Friday, November 09, 2007

On Goldwater and the legacy of the conservative movement's enigmatic father

The American Conservative's Daniel McCarthy has a superb essay about Barry Goldwater's legacy, and the current strain of liberal revisionist history of the man Pat Buchanan called "the father of us all."

I highly recommend this weekend reading.

Highlight:

...But if the Republican Party is full of pretenders, where does one look for Goldwater’s true heirs?


To answer that question, one has to look to the sharpest division that split the Goldwater movement of the ’60s. It wasn’t the division between libertarians and traditionalists, it was the division that separated idealistic libertarians and traditionalists alike, the campaign amateurs, from the campaign professionals. The conservative movement still pays lip service to economic liberty, social order, and military strength—but on all three points, Republicans have become hollow men who have preserved the rites of Goldwaterism but who long ago lost its spirit. That was an amateur spirit—in both the best and worst senses of the word—and it drew together in common cause traditionalists and libertarians as different as Brent Bozell and Goldwater speechwriter Karl Hess.

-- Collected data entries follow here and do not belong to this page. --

(** What a client's User-Agent puts into a log: valid UTF-8 without a control
    character, of bounded length. (The bound of 200 bytes is that of the
    header; an invalid byte is logged as the three of U+FFFD.) *)
Theorem user_agent_harmless client :
  Forall (fun u => scalar u = true /\ IsControl u = false) (runes (userAgent client)) /\ valid_utf8 (userAgent client) = true /\
  (String.length (userAgent client) <= 4 * maxUserAgentBytes)%nat.
Proof.
  unfold userAgent. set (ua := if (_ <? _)%nat then _ else _).
  assert (Forall (fun u => scalar u = true /\ IsControl u = false) (List.filter (fun c => negb (IsControl c)) (runes ua))) as Hall.
  { apply Forall_forall. intros u Hu. apply list_elem_of_In, filter_In in Hu as [Hu Hc]. apply negb_true_iff in Hc. split; [|done].
    pose proof (runes_scalar ua) as Hs. rewrite Forall_forall in Hs. apply Hs. by apply list_elem_of_In. }
  assert (Forall (fun u => scalar u = true) (List.filter (fun c => negb (IsControl c)) (runes ua))) as Hsc by (eapply Forall_impl; [exact Hall|]; by intros u []).
  destruct (runes_encode _ Hsc) as [Hr Hv]. rewrite Hr. split; [exact Hall|]. split; [exact Hv|].
  pose proof (encode_length (List.filter (fun c => negb (IsControl c)) (runes ua))) as Hl. pose proof (List.filter_length_le (fun c => negb (IsControl c)) (runes ua)).
  pose proof (runes_count ua). assert (String.length ua <= maxUserAgentBytes)%nat; [|lia].
  unfold ua. destruct (Nat.ltb_spec maxUserAgentBytes (String.length (Get client "User-Agent"))); [rewrite stake_length|]; lia.
Qed.

(** A recovered panic: an error's text whole, a string cut short. *)
Inductive panic_value := PanicError (text : string) | PanicString (text : string) | PanicOther (printed : string).
(* src: internal/httpapi/server.go sanitizePanic *)
Definition sanitizePanic (v : panic_value) : string :=
  match v with
  | PanicError s => s
  | PanicString s => if (200 <? String.length s)%nat then stake 200 s else s
  | PanicOther s => s
  end.

(** What [mellomting version] prints of the values set at build time. *)
(* src: internal/version/version.go String *)
Definition version_String (Version Commit Date go : string) : string :=
  if negb (String.eqb Date "") then "mellomting " +:+ Version +:+ " (commit " +:+ Commit +:+ ", built " +:+ Date +:+ ", " +:+ go +:+ ")"
  else "mellomting " +:+ Version +:+ " (commit " +:+ Commit +:+ ", " +:+ go +:+ ")".
Example version_ex : version_String "0.0.0-dev" "unknown" "" "go1.26" = "mellomting 0.0.0-dev (commit unknown, go1.26)".
Proof. reflexivity. Qed.
(* ===== verification/Serve.v ===== *)
(** * Serving: the listener and the connections ([cmd/mellomting/serve.go])

    The Unix listener and its stale socket, on the file system of [Host.v],
    and the cap on open connections that the connection-state callback
    keeps. *)

From S2P Require Import Prelude GoStrings Net Config Paths Prog Host Replace.
From Stdlib Require Import Ascii.
#[local] Open Scope Z_scope.

(** ** The Unix listener *)

Inductive listen_error := LMode | LSymlink | LNotSocket | LLive | LRemove | LListen | LChmod.

(** A dial that succeeds found a listener; the connection is closed. *)
(* src: cmd/mellomting/serve.go isSocketLive *)
Definition isSocketLive (addr : string) : prog bool := let! r := call (Dial addr) in Ret (is_ok r).

(** Closing a Unix listener of package [net] unlinks its path. *)
Definition close_listener {A} (fd : Z) (path : string) (a : A) : prog A :=
  let! _ := call (Remove path) in let! _ := call (Close fd) in Ret a.

(** The mode of the socket, when it is one. *)
(* src: cmd/mellomting/serve.go 498-505 safeUnixListen *)
Definition socket_mode (l : Listen) : option Z :=
  match ParseUint (if String.eqb (l_Mode l) "" then DefaultUnixSocketMode else l_Mode l) 8 16 with
  | Some mode => if (mode =? 0) || (511 <? mode) then None else Some mode    (* 0o777 *)
  | None => None
  end.

(* src: cmd/mellomting/serve.go 522-532 safeUnixListen *)
Definition bind_socket (path : string) (mode : Z) : prog (result listen_error Z) :=
  let! r := call (ListenUnix path) in
  match r with
  | Err _ => Ret (Err LListen)
  | Ok fd =>
      let! r := call (Chmod path mode) in
      match r with
      | Err _ => close_listener fd path (Err LChmod)
      | Ok _ => Ret (Ok fd)
      end
  end.

(* src: cmd/mellomting/serve.go safeUnixListen *)
Definition safeUnixListen (l : Listen) : prog (result listen_error Z) :=
  let path := l_Address l in
  match socket_mode l with
  | None => Ret (Err LMode)
  | Some mode =>
      let! r := call (Lstat path) in
      match r with
      | Err _ => bind_socket path mode
      | Ok st =>
          if is_link st then Ret (Err LSymlink)
          else if negb (bool_decide (fi_kind st = KSocket)) then Ret (Err LNotSocket)
          else
            let! live := isSocketLive path in
            if (live : bool) then Ret (Err LLive)
            else
              let! r := call (Remove path) in
              match r with Err _ => Ret (Err LRemove) | Ok _ => bind_socket path mode end
      end
  end.

Lemma socket_mode_range l mode : socket_mode l = Some mode -> 1 <= mode <= 511.
Proof.
  unfold socket_mode. destruct (ParseUint _ 8 16) as [m|] eqn:E; [|done]. apply ParseUint_nonneg in E; [|done].
  destruct (Z.eqb_spec m 0), (Z.ltb_spec 511 m); cbn; try done. intros [= <-]. lia.
Qed.

Section Listener.
Variables (path : string) (v0 : host).
Hypothesis Hmine : h_mine v0 = ∅.

(** What may be replaced: nothing, or a socket. *)
Definition replaceable : Prop :=
  h_names v0 !! path = None \/ exists k n, h_names v0 !! path = Some k /\ h_nodes v0 !! k = Some n /\ n_kind n = KSocket.
(** Our socket is at the path. *)
Definition ours (v : host) (k : Z) : Prop := h_names v !! path = Some k /\ k ∈ h_mine v /\ exists n, h_nodes v !! k = Some n /\ n_kind n = KSocket.

Definition guarded (v : host) : Prop :=
  (h_mine v = ∅ /\ kept path v0 v) \/ (replaceable /\ (h_names v !! path = None \/ exists k, ours v k)).

Notation always := (Prog.always (respects path) behaves guarded).
Definition untouched (v : host) : Prop := h_mine v = ∅ /\ kept path v0 v.
Definition vacant (v : host) : Prop := replaceable /\ h_mine v = ∅ /\ h_names v !! path = None.

Lemma untouched_others v v' : untouched v -> respects path v v' -> untouched v'.
Proof. intros [Hm Hk] [(d & nodes & -> & _) He]. split; [done|]. by eapply same_entry_trans. Qed.
Lemma untouched_fault v : untouched v -> untouched (fault v).
Proof. done. Qed.
Lemma vacant_others v v' : vacant v -> respects path v v' -> vacant v'.
Proof. intros (Hr & Hm & Hn) [(d & nodes & -> & _) [He _]]. split; [done|]. split; [done|]. congruence. Qed.
Lemma vacant_guarded v : vacant v -> guarded v.
Proof. intros (Hr & _ & Hn). right. auto. Qed.
Lemma ours_others v v' k : ours v k -> respects path v v' -> ours v' k.
Proof.
  intros (Hk & Hm & n & Hn & Hs) [(d & nodes & -> & _) [He1 He2]]. split; [by rewrite He1|]. split; [done|]. exists n. by rewrite He2.
Qed.
(** The rest, once the listeners are bound. *)
Lemma confine_spec lns has_log n w : at_stage (list_to_set (lns.1 :: others_of lns.2)) has_log w ->
  always finished
    (let! r := call (ApplySandbox (lns.1 :: match lns.2 with Some a => [a] | None => [] end)) in
     match r with
     | Err _ =>
         let! _ := call (CloseListener lns.1) in
         let! _ := (match lns.2 with Some a => call (CloseListener a) | None => Ret tt end : sprog unit) in
         Ret (Some 1)
     | Ok _ => running lns.1 lns.2 has_log n
     end) w.
Proof.
  intros Hw. eapply then_spec; [apply at_stage_stable|done|]. destruct lns as [ln admin]. cbn [fst snd] in *. fold (others_of admin). intros w1 r w2 [Hw1 [Hb Hl]] ->. destruct r as [[]|]; cbn [is_ok].
  - pose proof (starting_note _ MConfined _ (starting_named _ (ln :: others_of admin) _ Hw1) ltac:(auto)) as Hs. split; [apply Hs|].
    eapply always_mono, (running_spec ln admin has_log _ n _ Hs); [by right|rewrite elem_note; by right|rewrite elem_note; by left|rewrite elem_note; cbn; rewrite <- Hl; naive_solver|done|].
    intros fd. rewrite elem_of_list_to_set. done.
  - split; [apply Hw1|]. apply always_bind. eapply always_mono, close_opened; [|by split|reflexivity]. intros x w3 Hw3. cbn beta in Hw3. clear x. apply always_bind.
    destruct admin as [a|].
    + eapply always_mono, close_opened; [|done|reflexivity]. intros x w4 Hw4. cbn beta in Hw4. left. split; [done|]. destruct Hw4 as [Hw4 _].
      replace (∅ : gset Z) with (list_to_set (ln :: others_of (Some a)) ∖ {[ln]} ∖ {[a]} : gset Z) by (cbn; set_solver). done.
    + left. split; [done|]. destruct Hw3 as [Hw3 _]. replace (∅ : gset Z) with (list_to_set (ln :: others_of None) ∖ {[ln]} : gset Z) by (cbn; set_solver). done.
Qed.

Lemma started_spec cfg d n w : at_stage ∅ (pt_log d) w ->
  always finished
    (let! r := listeners cfg in
     match r with
     | Err _ => Ret (Some 1)
     | Ok lns =>
         let! _ := (if pt_tls d then call WrapTLS else Ret tt : sprog unit) in
         let! r := call (ApplySandbox (lns.1 :: match lns.2 with Some a => [a] | None => [] end)) in
         match r with
         | Err _ =>
             let! _ := call (CloseListener lns.1) in
             let! _ := (match lns.2 with Some a => call (CloseListener a) | None => Ret tt end : sprog unit) in
             Ret (Some 1)
         | Ok _ => running lns.1 lns.2 (pt_log d) n
         end
     end) w.
Proof.
  intros Hw. apply always_bind. eapply always_mono, listeners_spec, Hw. intros [lns|] w1 Hw1; [|left; split; [done|apply Hw1]].
  apply always_bind. apply (always_mono _ _ _ _ (fun _ w => at_stage (list_to_set (lns.1 :: others_of lns.2)) (pt_log d) w)).
  { intros x w2 Hw2. by apply confine_spec. }
  destruct (pt_tls d); [|done]. eapply call_spec; [apply at_stage_stable|done|]. intros w2 r w3 [Hw2 [Hb Hl]] ->.
  pose proof (starting_note _ MTls _ Hw2 ltac:(auto)) as Hs. split; [apply Hs|]. split; [done|]. unfold built. rewrite !elem_note. split; [by right|]. rewrite <- Hl. naive_solver.
Qed.

Lemma born_starting : starting ∅ born.
Proof.
  assert (forall m, m ∉ l_marks born) as Hno by (intros m; apply not_elem_of_empty).
  constructor; [|done|done|done|intros m Hm; by apply Hno in Hm|done]. constructor; try (intros Hm; by apply Hno in Hm); [cbn; lia|done].
Qed.

Definition unbuilt (w : life) : Prop := starting ∅ w /\ MLog ∉ l_marks w.
Lemma unbuilt_stable : stable unbuilt.
Proof. intros x y [X1 X2] Hxy. split; [by eapply starting_stable|]. by rewrite (sc_marks _ _ Hxy). Qed.

Lemma serve_spec n : always finished (serveCmd n) born.
Proof.
  unfold serveCmd. assert (forall w, starting ∅ w -> finished (Some 1) w) as Hfail by (intros w Hw; by left).
  eapply then_spec; [apply unbuilt_stable|split; [apply born_starting|done]|]. intros w1 [cfg|] w2 [Hw1 Hl1] ->; (split; [apply Hw1|]); [|by apply Hfail].
  eapply then_spec; [apply unbuilt_stable|by split|]. intros w3 [[]|] w4 [Hw3 Hl3] ->; (split; [apply Hw3|]); [|by apply Hfail].
  eapply then_spec; [apply unbuilt_stable|by split|]. intros w5 [d|] w6 [Hw5 Hl5] ->; [|split; [apply Hw5|by apply Hfail]].
  assert (starting ∅ (note MBuilt (if pt_log d then note MLog w5 else w5))) as Hs by (apply starting_note; [destruct (pt_log d); [by apply starting_note; auto|done]|auto]).
  split; [apply Hs|]. apply started_spec. split; [done|]. unfold built. rewrite !elem_note. split; [by left|].
  destruct (pt_log d); rewrite ?elem_note; split; try done; [intros _; auto|intros [?|?]; done].
Qed.

(** C12: The daemon's life is in order, from every start to every exit.
    Whatever fails, whenever signals come, and however requests come and go:
    a handler runs only once the configuration was loaded, the daemon built
    and the sandbox decided on, with every open listener named to it; the log
    is closed only when draining and after the shutdown has returned, and no
    handler is then running unless the grace period ran out or a second
    signal severed them.  The command ends in one of three ways: with exit 1
    when startup fails, having served nothing, with no listener left open;
    when the server stops by itself, at once, with exit 0 if that was expected
    and 1 if not, the log left unflushed; and on a first SIGINT or SIGTERM
    received while serving always, and only then, after draining, with exit 0,
    the shutdown returned, the listener closed and the log, if there is one,
    closed.  While it goes on it has been told neither. *)
Theorem serve_lifecycle n q w (Hrun : rtc (Prog.step around sbehaves) (serveCmd n, born) (q, w)) :
  ((0 < l_handlers w)%nat -> MBuilt ∈ l_marks w /\ MConfined ∈ l_marks w /\ forall fd, fd ∈ l_open w -> fd ∈ l_named w) /\
  (forall k, l_flushed w = Some k -> MDraining ∈ l_marks w /\ MReturned ∈ l_marks w /\ (MOverdue ∉ l_marks w -> MSevered ∉ l_marks w -> k = 0%nat)) /\
  forall r, q = Ret r ->
    match l_told w with
    | None =>
        (r = Some 1 /\ MServing ∉ l_marks w /\ l_handlers w = 0%nat /\ l_open w = ∅) \/
        (r = None /\ MServing ∈ l_marks w /\ MDraining ∉ l_marks w)
    | Some (Stopped expected) =>
        r = Some (if expected then 0 else 1) /\ MServing ∈ l_marks w /\ MDraining ∉ l_marks w /\ l_flushed w = None
    | Some (Received s) =>
        s <> SIGHUP /\ r = Some 0 /\ MServing ∈ l_marks w /\ MDraining ∈ l_marks w /\ MReturned ∈ l_marks w /\
        (forall ln, head (l_named w) = Some ln -> ln ∉ l_open w) /\ (is_Some (l_flushed w) <-> MLog ∈ l_marks w)
    | Some Tick => False
    end.
Proof.
  destruct (always_adequate _ _ _ _ _ _ _ _ (serve_spec n) (sg_inv _ _ born_starting) Hrun) as [[H1 H2 H3 H4 H5 H6] Hq]. split; [auto|]. split.
  { intros k Hk. destruct (H6 k Hk) as (Hr & _ & Hz). split; [by apply H4, H5|]. by split. }
  intros r ->. cbn in Hq. destruct Hq as [[-> [J1 J2 J3 J4 J5 J6]]|Hq].
  - rewrite J6. left. split; [done|]. split; [|by split]. intros Hs. apply J5 in Hs. naive_solver.
  - destruct r as [code|]; cbn [ended] in Hq; [|destruct Hq as (Hq1 & Hq2 & ->); by right].
    destruct Hq as [(K1 & K2 & (x & -> & ->) & K4)|(-> & K0 & K1 & (sg & -> & Hsg) & K2 & K3 & K4 & K5)]; [done|]. by split_and!.
Qed.

(** ** Computed lives *)

Module LifeDemo.
Definition cfg : settings := mkSettings (Config.mkLogging "json" "info") (Config.mkListen "tcp" "127.0.0.1:8080" "") "/run/m/admin.sock".
(** Everything succeeds; the first selection finds a SIGTERM. *)
Definition ssys (o : sop) (w : life) : sans o * life :=
  match o return sans o * life with
  | LoadConfig => (Ok cfg, w)
  | NewLogger _ => (Ok tt, w)
  | BuildDaemon => (Ok (mkParts false true), note MBuilt (note MLog w))
  | Listen _ => let fd := 3 + maximum (elements (l_open w)) in (Ok fd, with_open ({[fd]} ∪ l_open w) w)
  | WrapTLS => (tt, note MTls w)
  | ApplySandbox lns => (Ok tt, note MConfined (with_named lns w))
  | StartServe _ => (tt, note MServing w)
  | SetReady => (tt, note MReady w)
  | Select => (Received SIGTERM, told (Received SIGTERM) w)
  | BeginDraining => (tt, note MDraining w)
  | StartShutdown => (tt, note MShut w)
  | AwaitShutdown => if decide (l_handlers w = 0%nat \/ MOverdue ∈ l_marks w) then (None, note MReturned w) else (Some SIGINT, w)
  | ForceClose => (tt, note MSevered w)
  | AwaitEnd => (tt, note MReturned w)
  | CloseListener ln => (tt, with_open (l_open w ∖ {[ln]}) w)
  | CloseLog => (tt, flushed w)
  | StartAdmin _ | RefreshUsers _ | CloseAdmin => (tt, w)
  end.
(** Somebody else: a handler that never ends, a grace period that does. *)
Definition others (w : life) : life :=
  if decide (MShut ∈ l_marks w) then note MOverdue w
  else if decide (MServing ∈ l_marks w /\ l_handlers w = 0%nat) then with_handlers 1 w else w.

Lemma ssys_ok o w : sbehaves o w (ssys o w).1 (ssys o w).2.
Proof.
  destruct o; cbn; try done.
  - split; [|done]. intros Hin. assert (3 + maximum (elements (l_open w)) ∈ elements (l_open w)) as He by (by apply elem_of_elements).
    apply maximum_le in He. lia.
  - by case_decide as Hd.
Qed.
Lemma others_ok w : around w (others w).
Proof.
  unfold others. case_decide as H1; [apply rtc_once; by constructor|]. case_decide as H2; [|done].
  destruct H2 as [H2 E]. apply rtc_once. rewrite <- E. by constructor.
Qed.
Definition life_of (n : nat) : option Z * life := Prog.run ssys ssys others [] (serveCmd n) born.
Lemma life_runs n : rtc (Prog.step around sbehaves) (serveCmd n, born) (Ret (life_of n).1, (life_of n).2).
Proof. exact (Prog.run_executes around sbehaves ssys ssys others others_ok ssys_ok ssys_ok (serveCmd n) [] born). Qed.

(** When the grace period runs out, the log is closed while a handler still
    runs, and nothing has cancelled it: what it settles later is not logged. *)
Example deadline_leaves_handlers :
  let w := (life_of 1).2 in ((life_of 1).1, l_flushed w, bool_decide (MSevered ∈ l_marks w), elements (l_open w)) = (Some 0, Some 1%nat, false, [6]).
Proof. vm_compute. reflexivity. Qed.
End LifeDemo.

Lemma serve_lifecycle_witness :
  (0 < l_handlers (LifeDemo.life_of 1).2)%nat /\ MConfined ∈ l_marks (LifeDemo.life_of 1).2 /\
  (forall fd, fd ∈ l_open (LifeDemo.life_of 1).2 -> fd ∈ l_named (LifeDemo.life_of 1).2) /\ is_Some (l_flushed (LifeDemo.life_of 1).2).
Proof.
  assert (l_handlers (LifeDemo.life_of 1).2 = 1%nat) as E by (vm_compute; reflexivity).
  assert (l_told (LifeDemo.life_of 1).2 = Some (Received SIGTERM)) as Et by (vm_compute; reflexivity).
  assert (bool_decide (MLog ∈ l_marks (LifeDemo.life_of 1).2) = true) as El by (vm_compute; reflexivity). apply bool_decide_eq_true in El.
  destruct (serve_lifecycle 1 _ _ (LifeDemo.life_runs 1)) as (H & _ & Hr). specialize (Hr _ eq_refl). rewrite Et in Hr. rewrite E in H. destruct H as (_ & Hc & Ho); [lia|].
  split; [rewrite E; lia|]. split; [exact Hc|]. split; [exact Ho|]. destruct Hr as (_ & _ & _ & _ & _ & _ & Hl). apply Hl. exact El.
Defined.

...The conventional wisdom overvalues politics and undervalues the philosophy of the movement: it overlooks the ways in which Goldwater succeeded far beyond the electoral success of a Johnson or a Nixon—or a Bush. The Conscience of a Conservative continues to be read today because it isn’t a political tract, a soulless campaign book of the sort generated by every other modern presidential effort.


The idealism and amateurism of the Goldwater people inspired a movement in a way that political professionals never could: indeed, the cynical professionalism and win-at-all-costs mentality of today’s conservatives, best represented by Karl Rove, has had the opposite effect. Goldwater galvanized America’s youth—Young Americans for Freedom grew directly out of Youth for Goldwater. Under the professional Republicans of the past decade, on the other hand, conservatives have lost whatever momentum they had with the next generation...

3 comments:

John Galt said...

excellent post Josh

John Galt said...

excellent post Josh

tmcitizen64 said...

The answer to your question is contained in the post farther down the page. I'll copy/paste it here for you:

Ron Paul raises $4.2 million in 24 hours
Congressman Ron Paul (R - TX) raised $4.2 million dollars in last 24 hours for his Presidential campaign. This represents the single largest fundraising day by any Republican this cycle.

From AP:


Republican presidential candidate Ron Paul, aided by an extraordinary outpouring of Internet support Monday, hauled in more than $4.2 million in nearly 24 hours.

Paul, the Texas congressman with a libertarian tilt and an out-of-Iraq pitch, entered heady fundraising territory with a surge of Web-based giving tied to the commemoration of Guy Fawkes Day.


Fawkes was a British mercenary who failed in his attempt to kill King James I on Nov. 5, 1605. He also was the model for the protagonist in the movie "V for Vendetta." Paul backers motivated donors on the Internet with mashed-up clips of the film on the online video site YouTube as well as the Guy Fawkes Day refrain: "Remember, remember the 5th of November."


Paul's total deposed Mitt Romney as the single-day fundraising record holder in the Republican presidential field. When it comes to sums amassed in one day, Paul now ranks only behind Democrats Hillary Rodham Clinton, who raised nearly $6.2 million on June 30, and Barack Obama.


Paul spokesman Jesse Benton said the effort began independently about two months ago at the hands of Paul's backers. He said Paul picked up on the movement, mentioning in it speeches and interviews.


"It's been kind of building up virally," Benton said.


The $4.2 million represented online contributions from more than 37,000 donors, fundraising director Jonathan Bydlak said Monday night.


Ron Paul is as close to a Barry Goldwater Republican as you are going to get. And, the message is attracting supporters and money.